#### ENTRIES PROVIDED ####

(** * Exceptions and the result monad

    One constructor per exception class the modelled modules raise; the string is the fixed part of the source's
    message (interpolated values are left out). Python's exceptions form one universe, so a handler is a [match]. *)

Inductive exn :=
| ContractRefused (msg : string)
| ProvenanceRefused (msg : string)
| LookupFailed (msg : string)
| PyValueError (msg : string)
| PyTypeError
| PyKeyError
| PyIndexError
| ZeroDivisionError
| PyOverflowError
| ClockError (msg : string)
| CalibrationError (msg : string)
| TrustError (msg : string)
| KernelUnavailable (reason msg : string)
| HistoryRefused (msg : string)
| HistoryUnavailable (msg : string)
| StoreError (msg : string)
| IntegrityConflict (msg : string)
| RetiredKey (msg : string)
| StoreUnavailable (msg : string)
| StoreFull (msg : string)
| StoreCorrupt (msg : string)
| RegistryFull (msg : string)
| CardinalityExceeded (msg : string)
| ServiceError (status : Z) (reason msg : string)
| ArtifactRefused (reason msg : string)
| QueueFull (msg : string)
| FitRefused (msg : string)
| PyRuntimeError (msg : string)
| Unauthenticated (msg : string)
| Forbidden (msg : string)
| AuthUnavailable (msg : string)
| AuthMisconfigured (msg : string)
| Busy (msg : string)
| Refused (msg : string)
| ModelIncompatible (msg : string)
| DatasetInvalid (msg : string)
| ReplayError (msg : string)
| StopIteration
| TransportFailure (msg : string)
| DeadlineExceeded (msg : string)
| BodyTooLarge (msg : string)
| PyOSError
| HTTPException
| HTTPError (status : Z) (detail : string)     (* FastAPI's [HTTPException] *)
| ServiceBusy (msg : string)
| PyAttributeError.

#[export] Instance exn_eq_dec : EqDecision exn.
Proof. solve_decision. Defined.

Inductive res (A : Type) :=
| Ok (a : A)
| Raise (e : exn).
Arguments Ok {A} _.
Arguments Raise {A} _.

#[export] Instance res_ret : MRet res := @Ok.
#[export] Instance res_bind : MBind res :=
  λ _ _ k r, match r with Ok a => k a | Raise e => Raise e end.
#[export] Instance res_fmap : FMap res :=
  λ _ _ f r, match r with Ok a => Ok (f a) | Raise e => Raise e end.

#[export] Instance res_throw : MThrow exn res := @Raise.

(** Computations that also read and change a state [W] (the cluster, the journal): the state survives an exception. *)
Definition SE (W A : Type) : Type := W → res A * W.
#[export] Instance se_ret {W} : MRet (SE W) := λ _ a w, (Ok a, w).
#[export] Instance se_throw {W} : MThrow exn (SE W) := λ _ e w, (Raise e, w).
#[export] Instance se_bind {W} : MBind (SE W) :=
  λ _ _ k m w, match m w with (Ok a, w') => k a w' | (Raise e, w') => (Raise e, w') end.
Definition lift {W A} (r : res A) : SE W A := λ w, (r, w).
Definition sget {W} : SE W W := λ w, (Ok w, w).
Definition sput {W} (w : W) : SE W unit := λ _, (Ok (), w).

Lemma se_bind_eq {W A B} (m : SE W A) (k : A → SE W B) w :
  (m ≫= k) w = match m w with (Ok a, w') => k a w' | (Raise e, w') => (Raise e, w') end.
Proof. done. Qed.

Definition is_ok {A} (r : res A) : bool := match r with Ok _ => true | Raise _ => false end.

Declare Scope py_scope.
Delimit Scope py_scope with py.

(** [raise_if c with e ;; k] is the source's [if c: raise e] followed by [k]. *)
Notation "'raise_if' c 'with' e ';;' k" := (if c then mthrow (e : exn) else k)
  (at level 100, c at next level, e at next level, k at level 200, right associativity,
   format "'[v' 'raise_if'  c  'with'  e  ';;' '/' k ']'") : py_scope.
#[global] Open Scope py_scope.

Section loops.
Context {A B S : Type}.

(** [[f(x) for x in l]], stopping at the first exception. *)
Definition mapM_res (f : A → res B) : list A → res (list B) :=
  fix go l := match l with [] => Ok [] | x :: t => y ← f x; ys ← go t; Ok (y :: ys) end.

(** [for x in l: s = f(s, x)], stopping at the first exception. *)
Definition foldM (f : S → A → res S) : S → list A → res S :=
  fix go s l := match l with [] => Ok s | x :: t => s' ← f s x; go s' t end.
End loops.

Definition of_option {A} (e : exn) (o : option A) : res A :=
  match o with Some a => Ok a | None => Raise e end.

Lemma bind_ok {A B} (r : res A) (k : A → res B) v :
  (r ≫= k) = Ok v ↔ ∃ a, r = Ok a ∧ k a = Ok v.
Proof. destruct r; simpl; naive_solver. Qed.

Lemma fmap_ok {A B} (f : A → B) (r : res A) v : f <$> r = Ok v ↔ ∃ a, r = Ok a ∧ v = f a.
Proof. destruct r; simpl; naive_solver. Qed.

Lemma raise_if_ok {A} (c : bool) e (k : res A) v : (raise_if c with e ;; k) = Ok v ↔ c = false ∧ k = Ok v.
Proof. destruct c; cbn; naive_solver. Qed.

Lemma se_bind_ok {W A B} (m : SE W A) (k : A → SE W B) w v w2 :
  (m ≫= k) w = (Ok v, w2) ↔ ∃ a w1, m w = (Ok a, w1) ∧ k a w1 = (Ok v, w2).
Proof. rewrite se_bind_eq. destruct (m w) as [[a|e] w1]; naive_solver. Qed.

Lemma se_raise_if_ok {W A} (c : bool) e (k : SE W A) w v w2 :
  (raise_if c with e ;; k) w = (Ok v, w2) ↔ c = false ∧ k w = (Ok v, w2).
Proof. destruct c; cbn; naive_solver. Qed.

Lemma lift_ok {W A} (r : res A) (w : W) v w2 : lift r w = (Ok v, w2) ↔ r = Ok v ∧ w2 = w.
Proof. unfold lift. naive_solver. Qed.

Lemma of_option_ok {A} e (o : option A) v : of_option e o = Ok v ↔ o = Some v.
Proof. destruct o; simpl; naive_solver. Qed.

Lemma foldM_app {A S} (f : S → A → res S) s l1 l2 :
  foldM f s (l1 ++ l2) = (s' ← foldM f s l1; foldM f s' l2).
Proof. revert s; induction l1 as [|x t IH]; intros s; simpl; [done|]. destruct (f s x); simpl; auto. Qed.

Lemma foldM_fmap {A B S} (f : S → B → res S) (h : A → B) s l : foldM f s (h <$> l) = foldM (λ s x, f s (h x)) s l.
Proof. revert s. induction l as [|x t IH]; intros s; simpl; [done|]. destruct (f s (h x)); simpl; auto. Qed.

Lemma foldM_concat {A B S} (f : S → B → res S) (h : A → list B) s l :
  foldM f s (concat (h <$> l)) = foldM (λ s x, foldM f s (h x)) s l.
Proof.
  revert s. induction l as [|x t IH]; intros s; simpl; [done|]. rewrite foldM_app. destruct (foldM f s (h x)); simpl; auto.
Qed.

Lemma foldM_ext {A S} (f g : S → A → res S) s l : (∀ s x, f s x = g s x) → foldM f s l = foldM g s l.
Proof. intros H. revert s. induction l as [|x t IH]; intros s; simpl; [done|]. rewrite H. destruct (g s x); simpl; auto. Qed.

(** A loop that only checks its elements. *)
Lemma foldM_check {A} (f : A → res unit) l : foldM (λ _ x, f x) () l = Ok () ↔ Forall (λ x, f x = Ok ()) l.
Proof.
  induction l as [|x t IH]; simpl; [by split; [constructor|]|]. rewrite Forall_cons, <-IH.
  destruct (f x) as [[]|e]; simpl; naive_solver.
Qed.

Lemma foldM_inv {A S} (P : S → Prop) (f : S → A → res S) l :
  (∀ s x s', x ∈ l → P s → f s x = Ok s' → P s') →
  ∀ s s', P s → foldM f s l = Ok s' → P s'.
Proof.
  induction l as [|x t IH]; intros Hf s s' HP H; simpl in H; [by simplify_eq|].
  apply bind_ok in H as (s1 & H1 & H2).
  eapply (IH ltac:(intros; eapply Hf; [|done|done]; by right)); [|done].
  eapply Hf; [left|done|done].
Qed.

Lemma mapM_res_length {A B} (f : A → res B) l l' : mapM_res f l = Ok l' → length l' = length l.
Proof.
  revert l'; induction l as [|x t IH]; intros l' H; simpl in H; [by simplify_eq|].
  apply bind_ok in H as (y & _ & H). apply bind_ok in H as (ys & Hys & H). simplify_eq. simpl. f_equal; auto.
Qed.

Lemma mapM_res_Forall {A B} (P : B → Prop) (f : A → res B) l l' :
  (∀ x y, x ∈ l → f x = Ok y → P y) → mapM_res f l = Ok l' → Forall P l'.
Proof.
  revert l'; induction l as [|x t IH]; intros l' Hf H; simpl in H; [by simplify_eq; constructor|].
  apply bind_ok in H as (y & Hy & H). apply bind_ok in H as (ys & Hys & H). simplify_eq.
  constructor; [eapply Hf; [left|done]|]. eapply IH; [|done]. intros; eapply Hf; [by right|done].
Qed.

Lemma mapM_res_cons {A B} (f : A → res B) x l : mapM_res f (x :: l) = (y ← f x; ys ← mapM_res f l; Ok (y :: ys)).
Proof. done. Qed.

Lemma mapM_res_Forall2 {A B} (f : A → res B) l l' : mapM_res f l = Ok l' ↔ Forall2 (λ x y, f x = Ok y) l l'.
Proof.
  revert l'. induction l as [|x l IH]; intros l'; [split; [by intros [= <-]|by inversion 1]|]. rewrite mapM_res_cons. split.
  - intros Hm. apply bind_ok in Hm as (y & Hy & Hm). apply bind_ok in Hm as (ys & Hys & [= <-]). constructor; [done|]. by apply IH.
  - inversion 1 as [|? y ? ys Hy Hys]; subst. rewrite Hy. cbn [mbind res_bind]. apply IH in Hys as ->. done.
Qed.

Lemma mapM_res_ext {A B} (f g : A → res B) l : (∀ x, x ∈ l → f x = g x) → mapM_res f l = mapM_res g l.
Proof.
  intros Hfg. induction l as [|x l IH]; [done|]. rewrite !mapM_res_cons, Hfg by left. destruct (g x) as [y|]; [|done]. cbn [mbind res_bind].
  rewrite IH; [done|]. intros z Hz. apply Hfg. by right.
Qed.

(** * How a computation can fail *)

Definition fails_by (P : exn → Prop) {A} (r : res A) : Prop := match r with Ok _ => True | Raise e => P e end.

Lemma fails_bind P {A B} (r : res A) (k : A → res B) : fails_by P r → (∀ a, r = Ok a → fails_by P (k a)) → fails_by P (r ≫= k).
Proof. destruct r as [a|e]; cbn; auto. Qed.

Lemma fails_raise_if P {A} (c : bool) e (k : res A) : P e → (c = false → fails_by P k) → fails_by P (raise_if c with e ;; k).
Proof. destruct c; cbn; auto. Qed.

Lemma fails_of_option (P : exn → Prop) {A} e (o : option A) : P e → fails_by P (of_option e o).
Proof. destruct o; cbn; auto. Qed.

Lemma fails_raise (P : exn → Prop) {A} e : P e → fails_by P (@Raise A e).
Proof. done. Qed.

(** * Weakest preconditions of stateful computations *)

Section wp.
Context {W : Type}.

####

* [ASSIGNMENT]:
In the entries above, the lines between the one holding "Unauthenticated (msg : string)" and the one holding "unit := λ _, (Ok (), w).", inclusive, are to be printed exactly as written, and those alone.

* [TASK RESULT]:
| Unauthenticated (msg : string)
| Forbidden (msg : string)
| AuthUnavailable (msg : string)
| AuthMisconfigured (msg : string)
| Busy (msg : string)
| Refused (msg : string)
| ModelIncompatible (msg : string)
| DatasetInvalid (msg : string)
| ReplayError (msg : string)
| StopIteration
| TransportFailure (msg : string)
| DeadlineExceeded (msg : string)
| BodyTooLarge (msg : string)
| PyOSError
| HTTPException
| HTTPError (status : Z) (detail : string)     (* FastAPI's [HTTPException] *)
| ServiceBusy (msg : string)
| PyAttributeError.

#[export] Instance exn_eq_dec : EqDecision exn.
Proof. solve_decision. Defined.

Inductive res (A : Type) :=
| Ok (a : A)
| Raise (e : exn).
Arguments Ok {A} _.
Arguments Raise {A} _.

#[export] Instance res_ret : MRet res := @Ok.
#[export] Instance res_bind : MBind res :=
  λ _ _ k r, match r with Ok a => k a | Raise e => Raise e end.
#[export] Instance res_fmap : FMap res :=
  λ _ _ f r, match r with Ok a => Ok (f a) | Raise e => Raise e end.

#[export] Instance res_throw : MThrow exn res := @Raise.

(** Computations that also read and change a state [W] (the cluster, the journal): the state survives an exception. *)
Definition SE (W A : Type) : Type := W → res A * W.
#[export] Instance se_ret {W} : MRet (SE W) := λ _ a w, (Ok a, w).
#[export] Instance se_throw {W} : MThrow exn (SE W) := λ _ e w, (Raise e, w).
#[export] Instance se_bind {W} : MBind (SE W) :=
  λ _ _ k m w, match m w with (Ok a, w') => k a w' | (Raise e, w') => (Raise e, w') end.
Definition lift {W A} (r : res A) : SE W A := λ w, (r, w).
Definition sget {W} : SE W W := λ w, (Ok w, w).
Definition sput {W} (w : W) : SE W unit := λ _, (Ok (), w).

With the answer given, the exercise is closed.